> _Problem details_
Please reproduce exactly the lines from the start of the records through the one containing "- destruct (older_fold", and nothing more.

Stored data entries
--------
(** A full cache loses a session no younger than any other, from the table too, unless
    the statement fails. *)
Theorem eviction_removes_an_oldest_session e a :
  au_sessions a ≠ ∅ → au_sessions a !! "" = None →
  ∃ t s, au_sessions a !! t = Some s ∧ (∀ t' s', au_sessions a !! t' = Some s' → se_CreatedAt s ≤ se_CreatedAt s') ∧
    au_sessions (evictOldest e a) = delete t (au_sessions a) ∧
    (∀ db, au_store a = Some db → au_store (evictOldest e a) = Some (if ev_storeErr e then db else delete t db)).
Proof.
  intros Hne Hempty. assert (∀ ts, ts ∈ range (au_sessions a) → ts.1 ≠ "") as Hnames.
  { intros [t s] Hts%elem_of_range. cbn. intros ->. congruence. }
  unfold evictOldest. destruct (foldl older None _) as [[t c]|] eqn:Hf.
  - destruct (older_fold _ _ _ _ Hf Hnames) as ([?|(s & Hs%elem_of_range & Hc)] & _ & Hall); [done..|].
    rewrite decide_False by (intros ->; congruence). exists t, s. split_and!; [done| |by destruct (store_exec_sessions e (delete t) (with_sessions (delete t (au_sessions a)) a)) as [-> _]|].
    + intros t' s' Hs'. rewrite Hc. by apply (Hall (t', s')), elem_of_range.
    + intros db Hdb. unfold store_exec. cbn. rewrite Hdb. by destruct (ev_storeErr e).
  - exfalso. destruct (map_choose _ Hne) as (t & s & Hts). apply elem_of_range in Hts. revert Hts Hf. generalize (range (au_sessions a)).
    assert (∀ l x, foldl older (Some x) l ≠ None) as Hsome.
    { induction l as [|ts l IH]; intros [k c]; cbn; [done|]. destruct (_ || _); apply IH. }
    intros [|ts l]; [by intros ?%elem_of_nil|]. intros _. cbn. apply Hsome.
Qed.

(** So a login keeps the cache within its cap. *)
Lemma login_keeps_the_cap p e t s a a' st :
  (size (au_sessions a) ≤ MaxSessions)%nat → au_sessions a !! "" = None → advance p e (CreateCache t s) a = Some (a', st) →
  (size (au_sessions a') ≤ MaxSessions)%nat.
Proof.
  intros Hsize Hempty. cbn [advance].
  assert (∀ (m : gmap string Session), (size (<[t:=s]> m) ≤ S (size m))%nat) as Hins.
  { intros m. destruct (m !! t) eqn:Ht; [rewrite map_size_insert_Some by eauto; lia|by rewrite map_size_insert_None]. }
  destruct (MaxSessions <=? size (au_sessions a))%nat eqn:Hb; intros [= <- _]; cbn [au_sessions with_sessions].
  2:{ apply Nat.leb_gt in Hb. specialize (Hins (au_sessions a)). lia. }
  apply Nat.leb_le in Hb. assert (au_sessions a ≠ ∅) as Hne.
  { intros H. rewrite H, map_size_empty in Hb. unfold MaxSessions in Hb. lia. }
  destruct (eviction_removes_an_oldest_session e a Hne Hempty) as (t0 & s0 & Ht0 & _ & -> & _).
  specialize (Hins (delete t0 (au_sessions a))). rewrite map_size_delete_Some in Hins by eauto. unfold MaxSessions in *. lia.
Qed.

(** Tokens presented one after the other. *)
Fixpoint validate_all (now : Z) (tokens : list string) (a : auth) : option auth :=
  match tokens with
  | [] => Some a
  | t :: tokens => match run_alone 4 0%nat (calm now "") (Validating t) a with
                   | Some (a, Valid _) => validate_all now tokens a
                   | _ => None
                   end
  end.

Lemma validate_all_size now db tokens : NoDup tokens → (∀ t, t ∈ tokens → t ≠ "" ∧ ∃ s, db !! t = Some s ∧ expired now s = false) →
  ∀ a, au_gate a = None → au_store a = Some db → (∀ t, t ∈ tokens → au_sessions a !! t = None) →
  ∃ a', validate_all now tokens a = Some a' ∧ size (au_sessions a') = (size (au_sessions a) + length tokens)%nat.
Proof.
  induction 1 as [|t tokens Hnin _ IH]; intros Hlive a Hg Hdb Hun; [exists a; split; [done|cbn; lia]|].
  destruct (Hlive t) as (Ht & s & Hs & He); [left|]. pose proof (Hun t ltac:(left)) as Hm.
  assert (run_alone 4 0%nat (calm now "") (Validating t) a = Some (with_gate None (with_sessions (<[t:=s]> (au_sessions a)) (with_gate (Some 0%nat) a)), Valid t)) as Hrun.
  { cbn. rewrite decide_False by done. rewrite Hm. unfold acquire. cbn. rewrite Hg. cbn. rewrite Hdb. cbn. rewrite Hs. cbn. by rewrite He. }
  cbn [validate_all]. rewrite Hrun.
  destruct (IH ltac:(intros; apply Hlive; by right) (with_gate None (with_sessions (<[t:=s]> (au_sessions a)) (with_gate (Some 0%nat) a)))) as (a' & Ha' & Hsize); [done|done| |].
  - intros t' Ht'. cbn. rewrite lookup_insert_ne by (intros ->; done). apply Hun. by right.
  - exists a'. split; [done|]. rewrite Hsize. cbn. rewrite map_size_insert_None by done. lia.
Qed.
--------
> _Response to this task_
(** A full cache loses a session no younger than any other, from the table too, unless
    the statement fails. *)
Theorem eviction_removes_an_oldest_session e a :
  au_sessions a ≠ ∅ → au_sessions a !! "" = None →
  ∃ t s, au_sessions a !! t = Some s ∧ (∀ t' s', au_sessions a !! t' = Some s' → se_CreatedAt s ≤ se_CreatedAt s') ∧
    au_sessions (evictOldest e a) = delete t (au_sessions a) ∧
    (∀ db, au_store a = Some db → au_store (evictOldest e a) = Some (if ev_storeErr e then db else delete t db)).
Proof.
  intros Hne Hempty. assert (∀ ts, ts ∈ range (au_sessions a) → ts.1 ≠ "") as Hnames.
  { intros [t s] Hts%elem_of_range. cbn. intros ->. congruence. }
  unfold evictOldest. destruct (foldl older None _) as [[t c]|] eqn:Hf.
  - destruct (older_fold _ _ _ _ Hf Hnames) as ([?|(s & Hs%elem_of_range & Hc)] & _ & Hall); [done..|].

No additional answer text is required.